Please repeat exactly the lines below from the one containing "Lemma line_step fuel" down to the one containing "intros Hpipe Hline", both included, and nothing else.

+++

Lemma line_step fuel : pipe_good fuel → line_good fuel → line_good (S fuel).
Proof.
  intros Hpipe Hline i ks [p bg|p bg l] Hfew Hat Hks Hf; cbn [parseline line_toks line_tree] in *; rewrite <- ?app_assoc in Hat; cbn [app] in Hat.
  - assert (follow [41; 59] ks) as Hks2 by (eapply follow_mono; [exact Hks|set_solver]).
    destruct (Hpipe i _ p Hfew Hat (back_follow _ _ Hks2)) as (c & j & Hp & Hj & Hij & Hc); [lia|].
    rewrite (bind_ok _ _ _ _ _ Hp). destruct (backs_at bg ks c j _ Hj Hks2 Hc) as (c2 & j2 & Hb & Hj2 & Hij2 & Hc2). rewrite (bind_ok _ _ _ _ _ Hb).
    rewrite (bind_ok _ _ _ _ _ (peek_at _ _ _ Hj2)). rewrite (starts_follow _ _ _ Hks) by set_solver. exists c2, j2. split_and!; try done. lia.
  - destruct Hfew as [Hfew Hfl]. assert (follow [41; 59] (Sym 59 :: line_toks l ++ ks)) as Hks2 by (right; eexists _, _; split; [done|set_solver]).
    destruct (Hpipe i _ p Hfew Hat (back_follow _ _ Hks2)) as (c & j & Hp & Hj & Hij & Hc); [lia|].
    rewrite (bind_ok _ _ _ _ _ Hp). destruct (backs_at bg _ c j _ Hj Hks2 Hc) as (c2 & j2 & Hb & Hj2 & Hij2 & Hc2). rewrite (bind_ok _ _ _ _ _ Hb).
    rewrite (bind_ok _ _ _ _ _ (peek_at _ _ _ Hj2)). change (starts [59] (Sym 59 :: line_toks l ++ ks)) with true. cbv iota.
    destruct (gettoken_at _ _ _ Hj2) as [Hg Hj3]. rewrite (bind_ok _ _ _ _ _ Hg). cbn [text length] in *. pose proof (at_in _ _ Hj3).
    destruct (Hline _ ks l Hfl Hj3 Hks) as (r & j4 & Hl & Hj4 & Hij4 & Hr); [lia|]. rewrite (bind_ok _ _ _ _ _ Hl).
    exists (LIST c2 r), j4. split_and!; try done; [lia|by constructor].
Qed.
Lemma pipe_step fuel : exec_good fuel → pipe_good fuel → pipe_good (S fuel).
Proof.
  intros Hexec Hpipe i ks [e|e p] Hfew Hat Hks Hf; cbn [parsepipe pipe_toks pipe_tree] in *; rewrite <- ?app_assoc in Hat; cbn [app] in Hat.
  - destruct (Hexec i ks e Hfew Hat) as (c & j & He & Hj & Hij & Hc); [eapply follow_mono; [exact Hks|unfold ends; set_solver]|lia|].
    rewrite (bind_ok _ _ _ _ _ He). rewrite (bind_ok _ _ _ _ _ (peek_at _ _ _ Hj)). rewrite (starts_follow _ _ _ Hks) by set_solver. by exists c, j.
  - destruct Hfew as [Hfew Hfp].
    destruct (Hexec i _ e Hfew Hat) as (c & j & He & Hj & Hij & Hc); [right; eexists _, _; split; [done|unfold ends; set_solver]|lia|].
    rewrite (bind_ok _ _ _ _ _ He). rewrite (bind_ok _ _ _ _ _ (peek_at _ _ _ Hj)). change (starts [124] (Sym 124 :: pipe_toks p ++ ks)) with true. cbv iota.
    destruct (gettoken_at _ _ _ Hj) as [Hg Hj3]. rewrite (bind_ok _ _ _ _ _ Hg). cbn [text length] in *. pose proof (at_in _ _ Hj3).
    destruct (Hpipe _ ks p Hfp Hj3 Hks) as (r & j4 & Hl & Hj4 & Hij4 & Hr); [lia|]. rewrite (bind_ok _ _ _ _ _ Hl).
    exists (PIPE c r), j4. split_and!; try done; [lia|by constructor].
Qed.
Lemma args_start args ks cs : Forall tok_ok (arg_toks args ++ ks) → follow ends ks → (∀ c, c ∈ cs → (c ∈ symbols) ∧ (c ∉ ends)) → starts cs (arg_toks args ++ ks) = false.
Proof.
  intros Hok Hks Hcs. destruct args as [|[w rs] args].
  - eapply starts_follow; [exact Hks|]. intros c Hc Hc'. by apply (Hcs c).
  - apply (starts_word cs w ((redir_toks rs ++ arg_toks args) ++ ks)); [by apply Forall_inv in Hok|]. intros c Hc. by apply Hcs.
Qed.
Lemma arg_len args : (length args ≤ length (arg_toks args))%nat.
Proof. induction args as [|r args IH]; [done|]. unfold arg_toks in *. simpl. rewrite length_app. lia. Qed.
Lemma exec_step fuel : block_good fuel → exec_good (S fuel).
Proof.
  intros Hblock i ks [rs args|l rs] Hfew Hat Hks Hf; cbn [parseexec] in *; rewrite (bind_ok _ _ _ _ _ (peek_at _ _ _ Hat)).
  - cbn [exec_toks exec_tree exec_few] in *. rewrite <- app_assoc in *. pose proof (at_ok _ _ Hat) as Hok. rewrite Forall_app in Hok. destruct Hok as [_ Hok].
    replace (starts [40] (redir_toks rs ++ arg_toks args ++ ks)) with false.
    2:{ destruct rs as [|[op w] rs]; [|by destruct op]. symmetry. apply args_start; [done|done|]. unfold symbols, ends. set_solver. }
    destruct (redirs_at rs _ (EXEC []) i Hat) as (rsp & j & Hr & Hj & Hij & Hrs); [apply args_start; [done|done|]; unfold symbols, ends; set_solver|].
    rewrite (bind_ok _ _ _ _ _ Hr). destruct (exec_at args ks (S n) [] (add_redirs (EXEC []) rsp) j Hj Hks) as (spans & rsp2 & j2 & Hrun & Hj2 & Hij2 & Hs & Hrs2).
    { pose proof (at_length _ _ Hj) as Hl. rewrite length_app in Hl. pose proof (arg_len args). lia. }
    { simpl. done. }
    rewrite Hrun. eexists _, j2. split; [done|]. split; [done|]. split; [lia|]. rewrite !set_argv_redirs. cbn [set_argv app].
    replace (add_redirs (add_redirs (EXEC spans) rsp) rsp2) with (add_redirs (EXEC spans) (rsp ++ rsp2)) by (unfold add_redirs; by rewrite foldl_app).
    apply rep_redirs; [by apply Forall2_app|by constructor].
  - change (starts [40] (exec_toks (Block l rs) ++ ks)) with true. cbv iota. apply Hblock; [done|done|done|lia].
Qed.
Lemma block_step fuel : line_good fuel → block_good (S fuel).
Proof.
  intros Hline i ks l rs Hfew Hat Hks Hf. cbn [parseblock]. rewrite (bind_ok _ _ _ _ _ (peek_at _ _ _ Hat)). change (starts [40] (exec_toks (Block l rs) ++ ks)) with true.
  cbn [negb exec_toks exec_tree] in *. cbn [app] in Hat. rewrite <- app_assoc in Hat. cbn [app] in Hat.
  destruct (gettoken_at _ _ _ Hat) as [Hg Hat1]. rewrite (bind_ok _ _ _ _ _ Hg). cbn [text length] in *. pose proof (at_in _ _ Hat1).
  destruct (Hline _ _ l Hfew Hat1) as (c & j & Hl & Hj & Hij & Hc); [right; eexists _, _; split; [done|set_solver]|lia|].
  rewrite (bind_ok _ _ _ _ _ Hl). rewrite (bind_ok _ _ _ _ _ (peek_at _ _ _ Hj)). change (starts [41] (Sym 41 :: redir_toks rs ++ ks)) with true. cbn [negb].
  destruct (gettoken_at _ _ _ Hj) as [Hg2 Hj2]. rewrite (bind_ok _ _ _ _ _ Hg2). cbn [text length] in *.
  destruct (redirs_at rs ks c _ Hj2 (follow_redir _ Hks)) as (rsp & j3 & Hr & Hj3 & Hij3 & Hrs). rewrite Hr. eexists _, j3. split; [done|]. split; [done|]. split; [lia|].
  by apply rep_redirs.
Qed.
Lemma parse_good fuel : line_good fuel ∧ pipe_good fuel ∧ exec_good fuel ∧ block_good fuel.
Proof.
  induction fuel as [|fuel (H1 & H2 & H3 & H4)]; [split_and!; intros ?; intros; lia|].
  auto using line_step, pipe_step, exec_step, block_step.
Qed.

+++

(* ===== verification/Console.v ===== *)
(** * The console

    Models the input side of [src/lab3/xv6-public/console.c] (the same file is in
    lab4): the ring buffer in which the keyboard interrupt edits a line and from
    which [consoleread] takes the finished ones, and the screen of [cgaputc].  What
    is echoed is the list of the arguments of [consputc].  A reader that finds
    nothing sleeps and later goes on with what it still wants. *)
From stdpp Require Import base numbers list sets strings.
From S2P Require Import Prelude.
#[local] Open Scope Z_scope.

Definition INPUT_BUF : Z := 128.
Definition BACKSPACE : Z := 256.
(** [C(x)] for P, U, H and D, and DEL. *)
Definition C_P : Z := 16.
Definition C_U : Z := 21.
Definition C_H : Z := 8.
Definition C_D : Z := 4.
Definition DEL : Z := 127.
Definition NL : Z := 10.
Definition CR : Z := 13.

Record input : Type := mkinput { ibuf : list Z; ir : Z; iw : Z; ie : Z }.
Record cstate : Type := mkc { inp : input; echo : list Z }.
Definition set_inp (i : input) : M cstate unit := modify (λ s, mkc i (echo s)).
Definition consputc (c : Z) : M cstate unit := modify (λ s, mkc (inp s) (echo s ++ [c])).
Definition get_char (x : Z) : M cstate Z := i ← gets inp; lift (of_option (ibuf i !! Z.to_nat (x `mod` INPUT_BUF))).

+++

• SOLVED PROBLEM
Lemma line_step fuel : pipe_good fuel → line_good fuel → line_good (S fuel).
Proof.
  intros Hpipe Hline i ks [p bg|p bg l] Hfew Hat Hks Hf; cbn [parseline line_toks line_tree] in *; rewrite <- ?app_assoc in Hat; cbn [app] in Hat.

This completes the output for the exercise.